Builder Daily

2026-05-05

Cerebras Systems prices CBRS on Nasdaq May 13 — what the $25B AI chip IPO means

Cerebras Systems prices CBRS on Nasdaq May 13 at a $24.5–26.6B valuation. WSE-3 maker reported $510M revenue in 2025 and holds a $10B OpenAI deal.

Cerebras Systems is pricing its Nasdaq IPO on May 13, 2026. The offering range values the company at $24.5–26.6 billion — making it the largest pure-play AI chip IPO since Nvidia went public in 1999.

What Cerebras actually is

Cerebras makes the WSE-3 (Wafer Scale Engine 3), a single-chip processor that covers an entire silicon wafer — 900,000 AI cores on a chip roughly the size of a dinner plate. The architectural bet is that eliminating chip-to-chip communication latency unlocks inference performance that GPU clusters can’t match for certain workloads.

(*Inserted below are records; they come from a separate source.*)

Lemma truncate_comp (x y : Q) : (x == y)%Q -> JS.truncate x = JS.truncate y.
Proof.
  intros E. unfold JS.truncate.
  assert (Hb : Qle_bool 0 x = Qle_bool 0 y).
  { destruct (Qle_bool 0 x) eqn:Hx, (Qle_bool 0 y) eqn:Hy; try reflexivity.
    - apply Qle_bool_iff in Hx. rewrite E in Hx. apply Qle_bool_iff in Hx. congruence.
    - apply Qle_bool_iff in Hy. rewrite <- E in Hy. apply Qle_bool_iff in Hy. congruence. }
  rewrite Hb, (Qfloor_comp _ _ E), (Qceiling_comp _ _ E). reflexivity.
Qed.

Lemma truncate_inject_Z (n : Z) : JS.truncate (inject_Z n) = n.
Proof.
  unfold JS.truncate. rewrite Qfloor_Z, Qceiling_Z. destruct (Qle_bool 0 (inject_Z n)); reflexivity.
Qed.

(** Clamping and then truncating is flooring and then clamping. *)
Lemma truncate_clamp (x : Q) : JS.truncate (Spec.clamp x) = clampChannel x.
Proof.
  unfold Spec.clamp, clampChannel, JS.Math_max, JS.Math_min, JS.Math_floor.
  destruct (Q.min_spec 255 x) as [[Hlt Hmin] | [Hle Hmin]].
  - (* 255 < x *)
    assert (H255 : 255 <= Qfloor x).
    { change 255 with (Qfloor (inject_Z 255)) at 1.
      rewrite Qfloor_Z. rewrite <- (Qfloor_Z 255).
      apply Qfloor_resp_le, Qlt_le_weak, Hlt. }
    rewrite (truncate_comp (Qmax 0 (Qmin 255 x)) (inject_Z 255)).
    + rewrite truncate_inject_Z. lia.
    + rewrite Hmin. apply Q.max_r. discriminate.
  - (* x <= 255 *)
    assert (H255 : Qfloor x <= 255).
    { rewrite <- (Qfloor_Z 255). apply Qfloor_resp_le, Hle. }
    destruct (Q.max_spec 0 (Qmin 255 x)) as [[Hlt Hmax] | [Hle0 Hmax]].
    + (* 0 < x *)
      rewrite (truncate_comp _ x) by (rewrite Hmax; exact Hmin).
      rewrite Hmin in Hlt.
      unfold JS.truncate.
      assert (Hb : Qle_bool 0 x = true) by (apply Qle_bool_iff, Qlt_le_weak, Hlt).
      rewrite Hb.
      assert (0 <= Qfloor x).
      { rewrite <- (Qfloor_Z 0). apply Qfloor_resp_le, Qlt_le_weak, Hlt. }
      lia.
    + (* x <= 0 *)
      rewrite (truncate_comp _ (inject_Z 0)) by exact Hmax.
      rewrite truncate_inject_Z.
      rewrite Hmin in Hle0.
      assert (Qfloor x <= 0).
      { rewrite <- (Qfloor_Z 0). apply Qfloor_resp_le, Hle0. }
      lia.
Qed.

(** C4.  For every triple of channel values, in range or not, [rgbToHex]
    returns the channels clamped to [0, 255] and truncated to integers,
    written as a [#] followed by three zero-padded pairs of lowercase hex
    digits: seven characters in all. *)
Theorem rgbToHex_clamps_and_formats (r g b : Q) :
  rgbToHex r g b = Spec.encode r g b /\
  String.length (rgbToHex r g b) = 7%nat /\
  Spec.isHexColor (rgbToHex r g b) = true.
Proof.
  split; [| split].
  - unfold Spec.encode. rewrite !truncate_clamp. apply rgbToHex_hexPairs.
  - apply rgbToHex_length.
  - apply rgbToHex_isHexColor.
Qed.

(* ================================================================== *)
(** ** The ranker *)

Section StableSort.

Context {A : Type} (cmp : A -> A -> Z).

Lemma insertSorted_perm (x : A) (l : list A) :
  Permutation (insertSorted cmp x l) (x :: l).
Proof.
  induction l as [| y l IH]; cbn [insertSorted].
  - apply Permutation_refl.
  - destruct (cmp x y <=? 0).
    + apply Permutation_refl.
    + rewrite IH. apply perm_swap.
Qed.

Lemma sort_perm (l : list A) : Permutation (sort cmp l) l.
Proof.
  induction l as [| x l IH]; cbn [sort].
  - apply perm_nil.
  - rewrite insertSorted_perm. apply perm_skip, IH.
Qed.

Lemma sort_length (l : list A) : length (sort cmp l) = length l.
Proof. apply Permutation_length, sort_perm. Qed.

(** An element is only moved past elements the comparator puts strictly
    before it, so a predicate that is false on all of those sees the
    list unchanged. *)
Lemma insertSorted_filter (p : A -> bool) (x : A) (l : list A) :
  (forall y, p x = true -> p y = true -> cmp x y <= 0) ->
  filter p (insertSorted cmp x l) = filter p (x :: l).
Proof.
  intros Htie.
  induction l as [| y l IH]; cbn [insertSorted].
  - reflexivity.
  - destruct (cmp x y <=? 0) eqn:E.
    + reflexivity.
    + cbn [filter] in *. rewrite IH.
      destruct (p x) eqn:Px, (p y) eqn:Py; try reflexivity.
      apply Z.leb_gt in E. specialize (Htie y eq_refl Py). lia.
Qed.

End StableSort.

Lemma insertSorted_sorted (x : Bucket.t) (l : list Bucket.t) :
  StronglySorted countGe l -> StronglySorted countGe (insertSorted byCountDesc x l).
Proof.
  induction 1 as [| y l Hl IH Hy]; cbn [insertSorted].
  - repeat constructor.
  - destruct (byCountDesc x y <=? 0) eqn:E.
    + apply Z.leb_le in E. unfold byCountDesc in E.
      constructor; [constructor; assumption |].
      constructor; [unfold countGe; lia |].
      eapply Forall_impl; [| exact Hy].
      unfold countGe. intros z Hz. lia.
    + apply Z.leb_gt in E. unfold byCountDesc in E.
      constructor; [exact IH |].
      eapply Permutation_Forall; [symmetry; apply insertSorted_perm |].
      constructor; [unfold countGe; lia | exact Hy].
Qed.

Lemma sort_sorted (l : list Bucket.t) : StronglySorted countGe (sort byCountDesc l).
Proof.
  induction l as [| x l IH]; cbn [sort].
  - constructor.
  - apply insertSorted_sorted, IH.
Qed.

Lemma sort_stable (c : Z) (l : list Bucket.t) :
  filter (hasCount c) (sort byCountDesc l) = filter (hasCount c) l.
Proof.
  induction l as [| x l IH]; cbn [sort].
  - reflexivity.
  - rewrite insertSorted_filter.
    + cbn [filter]. rewrite IH. reflexivity.
    + unfold hasCount, byCountDesc. intros y Hx Hy.
      apply Z.eqb_eq in Hx, Hy. lia.
Qed.

Lemma StronglySorted_firstn {A : Type} (R : A -> A -> Prop) (n : nat) (l : list A) :
  StronglySorted R l -> StronglySorted R (firstn n l).
Proof.
  intros Hl. revert n.
  induction Hl as [| x l Hl IH Hx]; intros [| n]; cbn [firstn]; try constructor.
  - apply IH.
  - rewrite Forall_forall in *. intros y Hy. apply Hx.
    rewrite <- (firstn_skipn n l). apply in_or_app. left. exact Hy.
Qed.

Lemma StronglySorted_nth {A : Type} (R : A -> A -> Prop) (l : list A) :
  StronglySorted R l ->
  forall i j x y, (i < j)%nat ->
    nth_error l i = Some x -> nth_error l j = Some y -> R x y.
Proof.
  induction 1 as [| a l Hl IH Ha]; intros i j x y Hij Hi Hj.
  - destruct i; discriminate.
  - destruct j as [| j]; [lia |].
    cbn [nth_error] in Hj.
    destruct i as [| i]; cbn [nth_error] in Hi.
    + injection Hi as <-.
      rewrite Forall_forall in Ha. apply Ha.
      eapply nth_error_In, Hj.
    + apply (IH i j); [lia | assumption | assumption].
Qed.

Lemma topBuckets_sorted (buckets : list Bucket.t) :
  StronglySorted countGe (topBuckets buckets).
Proof. apply StronglySorted_firstn, sort_sorted. Qed.

(** In the ranking a bucket never comes after one with a strictly lower
    count. *)
Lemma topBuckets_dominance (buckets : list Bucket.t) (i j : nat) (x y : Bucket.t) :
  nth_error (topBuckets buckets) i = Some x ->
  nth_error (topBuckets buckets) j = Some y ->
  Bucket.count y < Bucket.count x ->
  (i < j)%nat.
Proof.
  intros Hi Hj Hlt.
  destruct (Nat.lt_trichotomy i j) as [Hij | [Hij | Hij]].
  - exact Hij.
  - subst j. rewrite Hi in Hj. injection Hj as <-. lia.
  - pose proof (StronglySorted_nth _ _ (topBuckets_sorted buckets) j i y x Hij Hj Hi) as Hge.
    unfold countGe in Hge. lia.
Qed.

The company’s flagship product, Cerebras Inference, processes LLaMA-3.1-70B at over 2,100 tokens/second — roughly 20× faster than typical H100 cloud endpoints. For real-time use cases (voice AI, live translation, interactive coding), this latency advantage is meaningful.

The numbers behind the IPO

Cerebras reported $510 million in revenue for 2025, up sharply from $79M in 2024. The growth driver: a $10 billion multi-year compute deal with OpenAI, which buys Cerebras inference capacity and represents roughly 85% of 2025 revenue. That concentration is the key risk the S-1 flags.

The company is not yet profitable. Gross margins are positive (~60%), but R&D and sales burn keeps it in the red.

The CFIUS backstory

Cerebras filed its first S-1 in September 2024, but the IPO was blocked because G42, a UAE sovereign-linked fund, held a 16% stake — triggering a CFIUS national security review. G42 subsequently sold its Cerebras stake in early 2025, clearing the path. The May 2026 offering is the second attempt.

What to watch at pricing

Practitioner note

If you deploy inference infrastructure, watch the CBRS debut. Cerebras’s claim to 20× inference speed advantage over H100 is real for specific workloads — but the benchmark conditions matter (batch size, model size, context length). Their cloud API is live and metered; running a comparison against your actual workload costs about $5 in API credits. Worth doing before the post-IPO hype cycle makes the data harder to read objectively.